Category-selective regions in the human brain-such as the fusiform face area (FFA), extrastriate body area (EBA), parahippocampal place area (PPA), and visual word form area (VWFA)-support high-level visual recognition. Here, we investigate whether artificial neural networks (ANNs) exhibit analogous category-selective neurons and how these representations are shaped by language experience. Using an fMRI-inspired functional localizer approach, we identified face-, body-, place-, and word-selective neurons in deep networks presented with category images and scrambled controls. Both the purely visual ResNet and a linguistically supervised Lang-Learned ResNet contained category-selective neurons that increased in proportion across layers. However, compared to the vision-only model, the Lang-Learned ResNet showed a greater number but lower specificity of category-selective neurons, along with reduced spatial localization and attenuated activation strength-indicating a shift toward more distributed, semantically aligned coding. These effects were replicated in the large-scale vision-language model CLIP. Together, our findings reveal that language experience systematically reorganizes visual category representations in ANNs, providing a computational parallel to how linguistic context may shape categorical organization in the human brain.

Paper Structure

This paper contains 12 sections, 2 equations, 5 figures.

Figures (5)

  • Figure 1: Lang-Learned ResNet and stimuli in our study. (A) We fine-tuned pretrained ResNet by adding the language embedding generation task to the original model architecture on ImageNet to obtain Lang-Leanred ResNet. (B) Image stimuli used in the functional localizer experiment. Images were divided into five categories: face, body, place, word, and scrambled images.

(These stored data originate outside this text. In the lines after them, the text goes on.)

(** X13. Whatever [/login] or [/refresh] throws, the error handler answers
    with status 400 and code [VALIDATION_ERROR], with the message of the
    [ValidationError] or, for the [CastError] of a subject that is no
    [ObjectId], the message that names the field [userId]; or with status 401
    and code [AUTH_ERROR] and the message of the error; or with status 500,
    code [INTERNAL_SERVER_ERROR] and the fixed message: neither the
    configuration error of the secrets nor the store's duplicate-key error is
    shown to the client. *)
Theorem auth_errors_answered :
  forall now clock rnd tid lbody rbody s e,
    snd (login env users now rnd lbody s) = Throw e
    \/ snd (refresh env users clock tid rbody s) = Throw e ->
    answeredAs e.
Proof.
  intros now clock rnd tid lbody rbody s e [Hl | Hr].
  - unfold login in Hl.
    destruct (isEmpty _ || isEmpty _);
      [injection Hl as <-; apply answeredAs_validation|].
    destruct (findUserByEmail _ users) as [user|];
      [|injection Hl as <-; apply answeredAs_auth].
    destruct (negb _); [injection Hl as <-; apply answeredAs_auth|].
    destruct (issueTokenPair env now _) as [pair|e'] eqn:Hpair;
      [|injection Hl as <-; eapply answeredAs_issueTokenPair; eauto].
    destruct (create _ _) as [s2|e'] eqn:Hc; [discriminate|].
    injection Hl as <-. eapply answeredAs_create; eauto.
  - unfold refresh in Hr.
    destruct (isEmpty _); [injection Hr as <-; apply answeredAs_validation|].
    destruct (verifyRefreshToken env _ _) as [p|e'] eqn:Hv.
    + destruct (castObjectId _) as [uid|];
        [|injection Hr as <-; apply answeredAs_cast].
      destruct (findOne _ s) as [[i cur]|];
        [|injection Hr as <-; apply answeredAs_auth].
      destruct (negb _); [injection Hr as <-; apply answeredAs_auth|].
      destruct (expiresAt cur <=? _);
        [injection Hr as <-; apply answeredAs_auth|].
      destruct (findById _ users) as [user|];
        [|injection Hr as <-; apply answeredAs_auth].
      destruct (issueTokenPair env _ _) as [pair|e'] eqn:Hpair;
        [|injection Hr as <-; eapply answeredAs_issueTokenPair; eauto].
      destruct (create _ _) as [s2|e'] eqn:Hc; [discriminate|].
      injection Hr as <-. eapply answeredAs_create; eauto.
    + injection Hr as <-.
      apply verify_Throw_inv in Hv as [-> | ->]; apply answeredAs_auth.
Qed.
(** * SDFGen: the command-line front end (main.cpp)

    A shallow embedding of [main] of SDFGen: argument parsing, the OBJ
    reader (vertex and face lines, triangle/quad splitting), the padding
    arithmetic that derives the grid, the call of the level-set builder
    and the record written to the .sdf file.

    Conventions.
    - [float] is IEEE 754 binary32, computed with the Standard Library's
      [SpecFloat] at precision 24 and exponent bound 128 (round to nearest,
      ties to even), the arithmetic of a C++ [float] on SSE hardware.
    - [int] and [unsigned int] are 32 bits wide and are carried in [Z]
      with the wrap-around written out.
    - The text-to-number conversions are those of a C++11 [std::istream]:
      a failed conversion stores 0, an extraction from an exhausted
      stream stores nothing.
    - A local that is read before anything was stored in it has an
      indeterminate value; those values are an explicit argument
      ([Indet]) of the functions that can observe them. *)

From Stdlib Require Import ZArith List String Ascii Bool Lia.
From Stdlib Require Import QArith.
From Stdlib Require Import Floats.SpecFloat.
From Stdlib Require DecimalString DecimalPos.
Import ListNotations.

  • Figure 2: Category-selective activations in ResNet and Lang-Learned ResNet. (A) Response profiles of category-selective neurons from "layer4.2.relu". The top raw shows results for ResNet, and the bottom row for Lang-Learned ResNet. Each individual dot corresponds to a image. (B) Category selectivity index (CSI) across layers. From left to right, each panel shows the proportion of neurons selective for faces (blue), bodies (orange), places (green), and words (red) at each layer of ResNet (solid lines) and Lang-Learned ResNet (dashed lines). Asterisk indicates CSI of ResNet is significantly greater than CSI of Lang-Learned ResNet, $p<.05$.
  • Figure 3: Proportion of Category-selective neurons in ResNet and Lang-Learned ResNet. (A) Proportion of category-selective neurons in "layer4.2.relu". Neurons were classified as category-selective if they exhibited significantly higher activation for one category compared to all others. (B) Proportion of category-selective neurons across layers.

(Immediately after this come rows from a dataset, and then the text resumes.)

(** * A paged storage engine and its recursive query evaluator

    Shallow embedding of [db/index.js], [db/page], [db/pageBuffer] and of the
    optimised evaluator ([evaluators/recursivedb]), with the properties the
    specification states about them. *)

From Stdlib Require Import ZArith QArith String Ascii List Permutation Lia.
From stdpp Require Import base tactics option list gmap strings pretty sorting.

Open Scope string_scope.
Open Scope list_scope.
Open Scope Z_scope.
Open Scope nat_scope.

(** ** Configuration ([config.js]) *)

Definition maxNoOfRecsPerFile : nat := 100.
Definition cacheMax : nat := 50.
Definition blockJoinSize : nat := 100.
Global Arguments maxNoOfRecsPerFile : simpl never.
Global Arguments cacheMax : simpl never.
Global Arguments blockJoinSize : simpl never.

(** ** Scalars and records *)

(** A column holds an integer or a string; reading a property that a record
    lacks yields [undefined], which can in turn be stored (a projection of a
    missing column does so). *)
Inductive Value :=
| VNum (z : Z)
| VStr (s : string)
| VUndef.

Global Instance Value_eq_dec : EqDecision Value.
Proof. solve_decision. Defined.

(** A record is a JavaScript object: its own properties in insertion order. *)
Abbreviation Record := (list (string * Value)).

(** [rec[k]] *)
Fixpoint rget (r : Record) (k : string) : Value :=
  match r with
  | [] => VUndef
  | (k', v) :: r' => if String.eqb k' k then v else rget r' k
  end.

(** [k in rec] *)
Fixpoint rhas (r : Record) (k : string) : bool :=
  match r with
  | [] => false
  | (k', _) :: r' => String.eqb k' k || rhas r' k
  end.

(** [rec[k] = v]: an existing property keeps its position, a new one goes last. *)
Fixpoint rset (r : Record) (k : string) (v : Value) : Record :=
  match r with
  | [] => [(k, v)]
  | (k', v') :: r' => if String.eqb k' k then (k', v) :: r' else (k', v') :: rset r' k v
  end.

(** [Object.assign(dst, src)] *)
Definition rassign (dst src : Record) : Record :=
  fold_left (fun acc kv => rset acc (fst kv) (snd kv)) src dst.

(** The host language's conversions and serialisation are outside the
    repository; the development is parametric in them. *)
Inductive JsNumber :=
| NaN
| Fin (q : Q)
| PosInf
| NegInf.

Class JsBuiltins := {
  (** [ToNumber] applied to a string *)
  ToNumber : string -> JsNumber;
  (** [JSON.stringify] applied to a record *)
  JSON_stringify : Record -> string;
  (** [key in m] for a [Map] object [m]: the members that maps inherit *)
  MapMember : string -> bool
}.

(** ** Pages ([db/page]) *)

Record Page := mkPage { _files : list Record }.

Abbreviation Locator := (string * nat)%type.

(** [Page.insertRecord]: the slot of the record, or [None] for [false]. *)
Definition Page_insertRecord (p : Page) (record : Record) : option (Page * nat) :=
  if length (_files p) <? maxNoOfRecsPerFile
  then Some (mkPage (_files p ++ [record]), length (_files p))
  else None.

(** [Page.spacesLeft] *)
Definition Page_spacesLeft (p : Page) : nat := maxNoOfRecsPerFile - length (_files p).

(** [Page.clear] *)
Definition Page_clear (p : Page) : Page := mkPage [].

(** ** Hash indexes

    [HashMap<value, [pageId, slot][]>] of the [hashmap] package: keys are told
    apart by their type and text, so the number 3 and the string "3" are two
    keys; [keys()] is kept in insertion order. *)
Abbreviation HashIndex := (list (Value * list (string * nat))).

Fixpoint hm_get (h : HashIndex) (k : Value) : option (list Locator) :=
  match h with
  | [] => None
  | (k', ls) :: h' => if decide (k' = k) then Some ls else hm_get h' k
  end.

Definition hm_has (h : HashIndex) (k : Value) : bool :=
  match hm_get h k with Some _ => true | None => false end.

Fixpoint hm_set (h : HashIndex) (k : Value) (ls : list Locator) : HashIndex :=
  match h with
  | [] => [(k, ls)]
  | (k', ls') :: h' =>
      if decide (k' = k) then (k', ls) :: h' else (k', ls') :: hm_set h' k ls
  end.

Definition hm_keys (h : HashIndex) : list Value := map fst h.

(** ** The free-space queue

    [FastPriorityQueue] with [_pageSpaceComparator]: [peek] and [poll] serve an
    entry with the most free slots.  The entries are kept sorted by decreasing
    [spacesLeft]; the package's array layout only decides which of several
    equally free pages comes first. *)
Abbreviation QEntry := (string * nat)%type.   (* { pageId, spacesLeft } *)

Definition _pageSpaceComparator (entry1 entry2 : QEntry) : bool :=
  snd entry2 <? snd entry1.

Fixpoint q_add (e : QEntry) (q : list QEntry) : list QEntry :=
  match q with
  | [] => [e]
  | e' :: q' => if _pageSpaceComparator e e' then e :: q else e' :: q_add e q'
  end.

Definition q_heapify (arr : list QEntry) : list QEntry :=
  fold_left (fun q e => q_add e q) arr [].

(** ** Columns of a query ([query/classes]) *)

(** [new Column("*")] has [null] for its table and its name;
    [new Column("t.c")] has the two parts. *)
Inductive Column :=
| Star
| Col (_tableName _colName : string).

Definition parentTable (c : Column) : option string :=
  match c with Star => None | Col t _ => Some t end.

Definition name (c : Column) : option string :=
  match c with Star => None | Col _ n => Some n end.

Global Instance Column_eq_dec : EqDecision Column.
Proof. solve_decision. Defined.

(** What [addTable] is given as column keys: names, or the [Column] objects
    that the evaluator passes for some of its temporary tables. *)
Inductive ColKey :=
| KStr (s : string)
| KCol (c : Column).

Global Instance ColKey_eq_dec : EqDecision ColKey.
Proof. solve_decision. Defined.

(** ** The database singleton *)

Record DB := mkDB {
  (** the [Page] objects, by page id; a table and the cache refer to them *)
  pages : gmap string Page;
  (** [_buf._cache]: ids of the resident pages, most recently used first *)
  _buf : list string;
  (** [_tables]: per table, the page ids in insertion order *)
  _tables : gmap string (list string);
  _tablePageSpaces : gmap string (list QEntry);
  _tableCols : gmap string (list ColKey);
  (** [_tableHashes]: per table and column, the index object (or [undefined]) *)
  _tableHashes : gmap string (gmap string (option HashIndex));
  (** supply of [nanoid()] *)
  seed : nat
}.

Definition emptyDB : DB := mkDB ∅ [] ∅ ∅ ∅ ∅ 0.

  • Figure 4: Spatial distribution of category-selective neurons in ResNet and Lang-Learned ResNet. (A) Feature map-wise distribution of category-selective neurons. Each heatmap represents the spatial distribution of face-, body-, place-, and word-selective neurons across the feature map in "layer4.2.relu" for ResNet (top raw) and Lang-Learned ResNet (bottom row). The color scale indicates the proportion of neurons at each spatial location in the feature map. (B) Quantification of feature map-wise variation in category-selective neuron distribution. (C) Feature map-wise variation in category-selective neurons across layers.

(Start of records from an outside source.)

Lemma align_down_div x k :
  0 <= k -> align_down x (2 ^ k) `div` 2 ^ k = x `div` 2 ^ k.
Proof.
  intros Hk. rewrite align_down_pow2 by done.
  assert (0 < 2 ^ k) by (apply Z.pow_pos_nonneg; lia).
  rewrite Z.mul_comm. apply Z.div_mul. lia.
Qed.

(** ** Lemmas on loops *)

Lemma elem_of_loop_addrs start stop step x :
  0 < step ->
  x ∈ loop_addrs start stop step <-> exists i, 0 <= i /\ x = start + step * i /\ x < stop.
Proof.
  intros Hs. unfold loop_addrs. rewrite list_elem_of_fmap. split.
  - intros (i & -> & Hi). apply elem_of_seqZ in Hi. exists i.
    pose proof (Z.mul_div_le (stop - start + step - 1) step Hs). nia.
  - intros (i & Hi & -> & Hlt). exists i. split; [done|].
    apply elem_of_seqZ. split; [lia|]. rewrite Z.add_0_l.
    assert (i + 1 <= (stop - start + step - 1) `div` step); [|lia].
    apply Z.div_le_lower_bound; nia.
Qed.

(** The page loop [for (a = base & ~(p-1); a < base + size; a += p)] visits
    exactly the pages that meet the byte range [base, base + size). *)
Lemma page_loop_covers k base size pg :
  0 <= k -> 0 < size ->
  2 ^ k * pg ∈ loop_addrs (align_down base (2 ^ k)) (base + size) (2 ^ k) <->
  base `div` 2 ^ k <= pg <= (base + size - 1) `div` 2 ^ k.
Proof.
  intros Hk Hsz. assert (Hp : 0 < 2 ^ k) by (apply Z.pow_pos_nonneg; lia).
  rewrite elem_of_loop_addrs by done. rewrite align_down_pow2 by done.
  set (p := 2 ^ k) in *.
  pose proof (Z.div_mod base p ltac:(lia)). pose proof (Z.mod_pos_bound base p Hp).
  pose proof (Z.div_mod (base + size - 1) p ltac:(lia)).
  pose proof (Z.mod_pos_bound (base + size - 1) p Hp).
  split.
  - intros (i & Hi & He & Hlt). nia.
  - intros [Hlo Hhi]. exists (pg - base `div` p). nia.
Qed.

Lemma forallb_elem (f : Z -> bool) l p : forallb f l = true -> p ∈ l -> f p = true.
Proof. rewrite forallb_forall. intros H Hp. apply H. by apply list_elem_of_In. Qed.

Lemma forallb_intro (f : Z -> bool) l : (forall p, p ∈ l -> f p = true) -> forallb f l = true.
Proof. intros H. apply forallb_forall. intros p Hp. apply H. by apply list_elem_of_In. Qed.

Lemma decide_elem_cons {A} (q p : Z) ps (a b : A) :
  (if decide (q ∈ p :: ps) then a else b) =
  if decide (q = p) then a else if decide (q ∈ ps) then a else b.
Proof.
  destruct (decide (q = p)) as [->|Hne]; [by rewrite decide_True by left|].
  destruct (decide (q ∈ ps)) as [Hin|Hni]; [by rewrite decide_True by (by right)|].
  rewrite decide_False; [done|]. intros [?|?]%elem_of_cons; done.
Qed.

(** ** Lemmas on byte stores *)

Lemma mem_byte_insert m a b i :
  mem_byte (<[a := b]> m) i = if decide (i = a) then b else mem_byte m i.
Proof.
  unfold mem_byte. case_decide; subst.
  - by rewrite lookup_insert_eq.
  - by rewrite lookup_insert_ne.
Qed.

Lemma mem_byte_write m a bs i :
  mem_byte (mem_write m a bs) i =
  if decide (a <= i < a + zlen bs) then nth (Z.to_nat (i - a)) bs 0 else mem_byte m i.
Proof.
  revert m a. induction bs as [|b bs IH]; intros m a; simpl.
  - case_decide; [lia|done].
  - rewrite IH, mem_byte_insert.
    destruct (decide (i = a)) as [->|Hne].
    + rewrite decide_False by lia. rewrite decide_True by lia.
      by replace (Z.to_nat (a - a)) with 0%nat by lia.
    + case_decide as H1; case_decide as H2; try lia; try done.
      by replace (Z.to_nat (i - a)) with (S (Z.to_nat (i - (a + 1)))) by lia.
Qed.

Lemma mem_byte_write_out m a bs i :
  ~ a <= i < a + zlen bs -> mem_byte (mem_write m a bs) i = mem_byte m i.
Proof. intros H. rewrite mem_byte_write. by rewrite decide_False. Qed.

Lemma length_mem_read m a n : length (mem_read m a n) = Z.to_nat n.
Proof. unfold mem_read. by rewrite length_fmap, length_seqZ. Qed.

Lemma mem_read_ext m1 m2 a n :
  (forall i, a <= i < a + n -> mem_byte m1 i = mem_byte m2 i) ->
  mem_read m1 a n = mem_read m2 a n.
Proof.
  intros H. unfold mem_read. apply list_fmap_ext. intros i x Hx.
  apply H. apply list_elem_of_lookup_2 in Hx. apply elem_of_seqZ in Hx. lia.
Qed.

Lemma mem_read_nth m a n i :
  0 <= i < n -> nth (Z.to_nat i) (mem_read m a n) 0 = mem_byte m (a + i).
Proof.
  intros Hi. unfold mem_read. apply nth_lookup_Some.
  rewrite list_lookup_fmap, lookup_seqZ_lt by lia. simpl. do 2 f_equal. lia.
Qed.

Lemma list_nth_ext (l1 l2 : list Z) :
  length l1 = length l2 ->
  (forall i, 0 <= i < zlen l1 -> nth (Z.to_nat i) l1 0 = nth (Z.to_nat i) l2 0) ->
  l1 = l2.
Proof.
  intros Hl H. apply (nth_ext l1 l2 0 0 Hl). intros n Hn.
  specialize (H (Z.of_nat n) ltac:(lia)). by rewrite Nat2Z.id in H.
Qed.

(** Reading back what was just written. *)
Lemma mem_read_write m a bs : mem_read (mem_write m a bs) a (zlen bs) = bs.
Proof.
  apply list_nth_ext; rewrite length_mem_read; [lia|].
  intros i Hi. rewrite mem_read_nth by lia. rewrite mem_byte_write.
  rewrite decide_True by lia. by replace (a + i - a) with i by lia.
Qed.

(** A read that does not meet the written range is unchanged. *)
Lemma mem_read_write_disjoint m a bs b n :
  b + n <= a \/ a + zlen bs <= b ->
  mem_read (mem_write m a bs) b n = mem_read m b n.
Proof.
  intros H. apply mem_read_ext. intros i Hi. apply mem_byte_write_out. lia.
Qed.

Lemma mem_write_app b a l1 l2 :
  mem_write b a (l1 ++ l2) = mem_write (mem_write b a l1) (a + zlen l1) l2.
Proof.
  revert b a; induction l1 as [|x l1 IH]; intros b a; cbn [app mem_write length].
  - by rewrite Z.add_0_r.
  - rewrite IH. f_equal. lia.
Qed.

Lemma mem_byte_fill m a n v i :
  mem_byte (mem_fill m a n v) i = if decide (a <= i < a + n) then v else mem_byte m i.
Proof.
  unfold mem_fill. rewrite mem_byte_write, length_replicate.
  case_decide as H1; case_decide as H2; try lia.
  apply nth_lookup_Some. apply lookup_replicate. lia.
Qed.

#[export] Hint Rewrite length_mem_read mem_read_write : mem.

(** ** Lemmas on little-endian encoding *)

Lemma length_le_bytes n x : length (le_bytes n x) = n.
Proof. revert x. induction n; simpl; intros; congruence. Qed.

Lemma le_val_bytes n x : le_val (le_bytes n x) = x `mod` 256 ^ Z.of_nat n.
Proof.
  revert x. induction n as [|n IH]; intros x; simpl.
  - by rewrite Z.mod_1_r.
  - rewrite IH. replace (Z.of_nat (S n)) with (1 + Z.of_nat n) by lia.
    rewrite Z.pow_add_r, Z.pow_1_r by lia.
    rewrite Z.rem_mul_r by lia. lia.
Qed.

Lemma le_val_range bs : Forall is_u8 bs -> 0 <= le_val bs < 256 ^ zlen bs.
Proof.
  induction 1 as [|b bs Hb _ IH]; simpl; [lia|].
  replace (Z.of_nat (S (length bs))) with (1 + Z.of_nat (length bs)) by lia.
  rewrite Z.pow_add_r, Z.pow_1_r by lia. unfold is_u8 in Hb. lia.
Qed.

  • Figure 5: Category-selectivity between ResNet and CLIP. (A) Category selectivity index (CSI) across layers. Asterisk indicates CSI of ResNet is significantly greater than CSI of CLIP, $p<.05$. (B) Proportion of category-selective neurons across layers. (C) Feature map-wise variation in category-selective neurons across layers. From left to right, each panel shows the proportion of neurons selective for faces (blue), bodies (orange), places (green), and words (red) at each layer of ResNet (solid lines) and Lang-Learned ResNet (dashed lines).